Seul, soliste habité par une gestuelle féline, animale, vêtu de noir et chaussé de bottes, il parcours l'espace, se repère, s'anime fébrilement de sursauts tétaniques au souvenir d'une mise à bas d'une brebis de ces troupeaux d'enfance. Les images et son corps se confondent, se jouxtent et prennent une dimension sacrée et symbolique du sacrifice de l'agneau. Une table penchée l'attire, le transforme en reptile, tortue portant son habitacle. Alors que des images filmées défilent, celles d'une table de festin où vont se presser des moutons d'un troupeau affamé, il danse cette fébrilité et les fruits de son imagination surgissent. La table devient l'endroit, le lieu d'un supplice de fruits et de légumes qu'il va violenter. En les fracassant sur la bordure, déchiquetant les fibres. Pour mieux faire émaner les fragrances du céleri, des agrumes pressées sous ses doigts. Une véritable performance de plasticien, laissant les reliefs comme un tableau piège de Spoerri. Nature "morte" bien vivante, lui-même offert aux regards, le corps livré sur la table, élu du sacrifice. Efthimios Moschopoulos livre ici une très belle esquisse de sa proche création, encore en "chantier ouvert", la parole libre et généreuse sur son travail, ses sources d'inspiration: l'enfance baignée de religion, de nature et de contact avec l'animalité. La difficulté aussi d'assumer son identité parmi les siens. Belle trajectoire source de réflexions et de questionnement de la part du public, réuni ce soir la pour assister à cette présentation de très grand intérêt. Sur l'autel de la chorégraphie, le corps du danseur se donne et se raconte dans une narration sensible, jamais mimétique. Le tableau final respire encore de cette étonnante figuration: le végétal écartelé sommeille à présent dans la quiétude de la réparation.

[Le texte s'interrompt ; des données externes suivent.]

(** The default configuration, lines 238-286. *)
Definition default_config : dict :=
  [ (lit "enabled", JBool true);
    (lit "methods", JObject
      [ (lit "console", JObject
          [ (lit "enabled", JBool true);
            (lit "min_severity", JString low) ]);
        (lit "file", JObject
          [ (lit "enabled", JBool true);
            (lit "min_severity", JString low);
            (lit "file_path", JString (lit "alerts/alerts_log.txt")) ]);
        (lit "email", JObject
          [ (lit "enabled", JBool false);
            (lit "min_severity", JString medium);
            (lit "smtp_server", JString (lit "smtp.example.com"));
            (lit "smtp_port", JInt 587);
            (lit "username", JString (lit "alert_system@example.com"));
            (lit "password", JString (lit "your_password_here"));
            (lit "from_address", JString (lit "alert_system@example.com"));
            (lit "to_addresses", JArray [JString (lit "admin@example.com")]);
            (lit "use_tls", JBool true) ]);
        (lit "webhook", JObject
          [ (lit "enabled", JBool false);
            (lit "min_severity", JString medium);
            (lit "url", JString (lit "https://example.com/webhook"));
            (lit "headers", JObject
              [ (lit "Content-Type", JString (lit "application/json"));
                (lit "Authorization",
                 JString (lit "Bearer your_token_here")) ]);
            (lit "method", JString (lit "POST")) ]) ]);
    (lit "alert_templates", JObject
      [ (lit "low", JObject
          [ (lit "subject",
             JString ([20302; 20005; 37325; 24615; 35686; 25253; 58; 32]%N
                      ++ lit "{rule_name}"));
            (lit "body",
             JString ([26816; 27979; 21040; 20302; 20005; 37325; 24615;
                       20107; 20214; 58; 10; 35268; 21017; 58; 32]%N
                      ++ lit "{rule_name}"
                      ++ [10; 25551; 36848; 58; 32]%N ++ lit "{description}"
                      ++ [10; 26102; 38388; 58; 32]%N ++ lit "{timestamp}"
                      ++ [10; 20301; 32622; 58; 32]%N ++ lit "{location}")) ]);
        (lit "medium", JObject
          [ (lit "subject",
             JString ([20013; 20005; 37325; 24615; 35686; 25253; 58; 32]%N
                      ++ lit "{rule_name}"));
            (lit "body",
             JString ([26816; 27979; 21040; 20013; 20005; 37325; 24615;
                       20107; 20214; 58; 10; 35268; 21017; 58; 32]%N
                      ++ lit "{rule_name}"
                      ++ [10; 25551; 36848; 58; 32]%N ++ lit "{description}"
                      ++ [10; 26102; 38388; 58; 32]%N ++ lit "{timestamp}"
                      ++ [10; 20301; 32622; 58; 32]%N ++ lit "{location}"
                      ++ [10; 10; 35831; 21450; 26102; 26597; 30475; 21644;
                          22788; 29702; 12290]%N)) ]);
        (lit "high", JObject
          [ (lit "subject",
             JString ([39640; 20005; 37325; 24615; 35686; 25253; 58; 32]%N
                      ++ lit "{rule_name}"));
            (lit "body",
             JString ([26816; 27979; 21040; 39640; 20005; 37325; 24615;
                       20107; 20214; 58; 10; 35268; 21017; 58; 32]%N
                      ++ lit "{rule_name}"
                      ++ [10; 25551; 36848; 58; 32]%N ++ lit "{description}"
                      ++ [10; 26102; 38388; 58; 32]%N ++ lit "{timestamp}"
                      ++ [10; 20301; 32622; 58; 32]%N ++ lit "{location}"
                      ++ [10; 10; 35831; 31435; 21363; 26597; 30475; 21644;
                          22788; 29702; 65281]%N)) ]) ]) ].

(** The templates [_format_message] falls back on, lines 356-357, and the
    defaults of lines 361-366 (unknown location, unknown rule, no
    description). *)
Definition fallback_subject : pystr :=
  [21578; 35686; 58; 32]%N ++ lit "{rule_name}".
Definition fallback_body : pystr :=
  [26816; 27979; 21040; 21578; 35686; 58; 10; 35268; 21017; 58; 32]%N
  ++ lit "{rule_name}"
  ++ [10; 25551; 36848; 58; 32]%N ++ lit "{description}"
  ++ [10; 26102; 38388; 58; 32]%N ++ lit "{timestamp}".
Definition unknown_location : pystr := [26410; 30693; 20301; 32622]%N.
Definition unknown_rule : pystr := [26410; 30693; 35268; 21017]%N.
Definition no_description : pystr := [26080; 25551; 36848]%N.

(** ** [str.format] with keyword arguments

    The replacement fields [{name}] whose name is an identifier in ASCII,
    and the doubled braces, are worked out here; a template with any other
    field (a conversion, a format specification, an attribute, an index, a
    number, another character in the name) is left to [format_other]. *)

Inductive formatted : Type :=
| Text (s : pystr)
| Raises (e : error)
| Unmodelled.

Definition is_letter (c : N) : bool :=
  ((65 <=? c) && (c <=? 90) || (97 <=? c) && (c <=? 122) || (c =? 95))%N.

Definition is_name_char (c : N) : bool :=
  (is_letter c || (48 <=? c) && (c <=? 57))%N.

(** [s] put before the text formatted, an exception staying as it is. *)
Definition prepend (s : pystr) (f : formatted) : formatted :=
  match f with
  | Text t => Text (s ++ t)
  | _ => f
  end.

Section Format.
Variable B : PyBuiltins.
Variable kwargs : dict.

(** [field]: the characters of the name being read, if the scan is inside a
    replacement field. *)
Fixpoint format_fields (template : pystr) (field : option pystr)
  : formatted :=
  match field with
  | None =>
      match template with
      | [] => Text []
      | 123%N :: 123%N :: rest => prepend [123%N] (format_fields rest None)
      | 123%N :: rest => format_fields rest (Some [])
      | 125%N :: 125%N :: rest => prepend [125%N] (format_fields rest None)
      | 125%N :: _ => Raises (Builtin ValueError)
      | c :: rest => prepend [c] (format_fields rest None)
      end
  | Some name =>
      match template with
      | [] => Unmodelled
      | 125%N :: rest =>
          match name with
          | [] => Unmodelled
          | _ :: _ =>
              match lookup name kwargs with
              | Some v => prepend (py_str B v) (format_fields rest None)
              | None => Raises KeyError
              end
          end
      | c :: rest =>
          if match name with
             | [] => is_letter c
             | _ :: _ => is_name_char c
             end
          then format_fields rest (Some (name ++ [c]))
          else Unmodelled
      end
  end.

End Format.

(** What the methods take from outside the object: the rest of
    [str.format]; the answers of the clock, as [_format_message],
    [_send_file] and [_send_webhook] format them; whether the directory and
    the file of [_send_file] can be made and written; whether the SMTP
    exchange of lines 424-441 goes through; the status the HTTP request
    comes back with, if it does. *)
Record World : Type := mkWorld {
  format_other : pystr -> dict -> error + pystr;
  format_stamp : pystr;
  file_stamp : pystr;
  isoformat_now : pystr;
  file_ok : bool;
  smtp_ok : bool;
  http_status : option Z
}.

(** [template.format(rule_name=..., description=..., timestamp=...,
    location=...)] *)
Definition str_format (B : PyBuiltins) (w : World) (template : json)
           (kwargs : dict) : error + pystr :=
  match template with
  | JString t =>
      match format_fields B kwargs t None with
      | Text s => inr s
      | Raises e => inl e
      | Unmodelled => format_other w t kwargs
      end
  | _ => inl (Builtin AttributeError)
  end.

(** What the senders do to the outside. *)
Inductive effect : Type :=
| Printed (text : pystr)
| Appended (file_path : pystr) (text : pystr)
| Mailed (config : dict) (subject body : pystr)
| Requested (post : bool) (url headers : json) (subject body : pystr)
            (alert : dict) (timestamp : pystr).

(** The object after [__init__]. *)
Record t : Type := mk {
  config : dict;
  enabled : json
}.

(** The level of a severity in [severity_levels.get(..., 0)]: a [list] or a
    [dict] cannot be a key. *)
Definition level_of (v : json) : error + Z :=
  match v with
  | JString s =>
      inr (if PyStr.eqb s low then 1
           else if PyStr.eqb s medium then 2
           else if PyStr.eqb s high then 3 else 0)%Z
  | JArray _ => inl (Builtin TypeError)
  | JObject _ => inl (Builtin TypeError)
  | _ => inr 0%Z
  end.

(** [_check_severity(method_config, alert_data)] *)
Definition _check_severity (method_config alert_data : dict)
  : error + bool :=
  let min_severity :=
    dict_get method_config (lit "min_severity") (JString low) in
  let alert_severity := dict_get alert_data (lit "severity") (JString low) in
  match level_of alert_severity with
  | inl e => inl e
  | inr a =>
      match level_of min_severity with
      | inl e => inl e
      | inr m => inr (m <=? a)%Z
      end
  end.

(** [severity_map.get(severity, "low")] after [.lower()].  Only the
    comparison with the three keys is used, and no character but the key
    itself is lower-cased to it, so that lower-casing ASCII is enough. *)
Definition template_key (severity : pystr) : pystr :=
  let severity := lower severity in
  if PyStr.eqb severity low then lit "low"
  else if PyStr.eqb severity medium then lit "medium"
  else if PyStr.eqb severity high then lit "high"
  else lit "low".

Un solo nourri de denrées comestibles dont le souvenir sera sensuel et philosophique, poétique et émouvant.. La danse des orifices, bouche bée, ces petits bruits de mastication dans la bande son, tout réfléchit ici le rapport immédiat, puis plus esthétique de la danse à la nourriture. Lire "la danse des orifices" de Roland Husca.

Résidence : LU 08 > DI 14 DÉC
Efthimios Moschopoulos est soutenu par Onassis AiR pour 2024/2025 dans le cadre de la bourse de dramaturgie et pour 2025/2026 dans le cadre du réseau Grand Luxe.

A Pole Sud le 9 Décembre 

Jérôme Brabant Cie l’Octogonale "Planètes" et cosmogonie des-astres-euse.


 France7 danseurs + 2 chanteuses 2024 

Dans Planètes, de Jérôme Brabant, sept danseurs et deux chanteuses incarnent un système solaire en mouvement. Inspiré par Disharmony of spheres de Foo/Skou, le chorégraphe crée une danse cosmique où chaque corps devient matière : pierre, glace, gaz, etc. Les notes légères et soupirées du duo Philipp | Schneider s’étirent et se fondent dans des nappes créées par Nicolas Martz, qui laissent imaginer le chant des étoiles et créent une atmosphère en apesanteur. La gestuelle est précise, nette, inspirée par l’observation des formes courbes et organiques des mouvements des planètes. Mais chacun des interprètes tient sa propre partition, comme chaque corps céleste a sa propre orbite. De décalage en décalage, un cycle hypnotique se fait sentir, soutenu par les lumières hallucinées de Françoise Michel – évocation subtile du voyage final de 2001, L’Odyssée de l’Espace. L’espace-temps s’étire. La pièce explore l’ordre et le chaos, évoquant une quête d’harmonie face aux dérèglements du monde. 


Danse cosmique, étoilée comme au temps du Roi Soleil..C'est ce dont on aurait pu rêver...Mais la cosmogonie en a décidé autrement. Et les astres évoluant chacun pour soi ne font ni constellation, ni voie lactée ou W de Cassiopée. Alors de quoi s'agit-il, sinon de singer l'écriture ou la technique brillante de Cunningham, les justaucorps de Rauschenberg, les gravitations de ces points dans l'espace, corps lancés en orbite, météorites jetés dans la fulgurance du mouvements des astres.La danse de Jerome Brabant est lisse et sans incident, probable et sans surprise, redondante et lassante. Soporifique pour ses évolutions sempiternelles  qui n’obéissent pas au processus de la répétition mais de l'ennui. Alors sauvons les lumières de Françoise Michel qui sortent du lot sur ce plateau nu, de blancheur auréolée. Les 7 danseurs exécutent le phrasé monotone et monocorde de l'écriture sans jamais dévier, disjoncter comme on l'aurait souhaité.Pas de dérèglement en vue ni de chute de météorite dans ce planétarium inventé où la magie de l'univers et du cosmos reste absente. Désastre des justaucorps designés moulant et délivrant l'intégralité des lignes corporelles qui auraient pu être calligraphiées."Planètes"Mars , Vénus, Mercure au rendez-vous manqué de la lune et du soleil. "La mécanique de l'aurore" de Louis Ziegler nous fait encore signe et sens, géopolitique du cosmos du Roi Soleil, centre, astre, autour duquel gravitent les planètes de la cour. Dans "Planètes", les axes de rotation comme seul ancrage pour une danse qui fige les courants d'énergie et glace l'imagination.L’horlogerie sans déraillement s'épuise et nous avec...Sur la piste aux étoiles, les lumières sont éteintes.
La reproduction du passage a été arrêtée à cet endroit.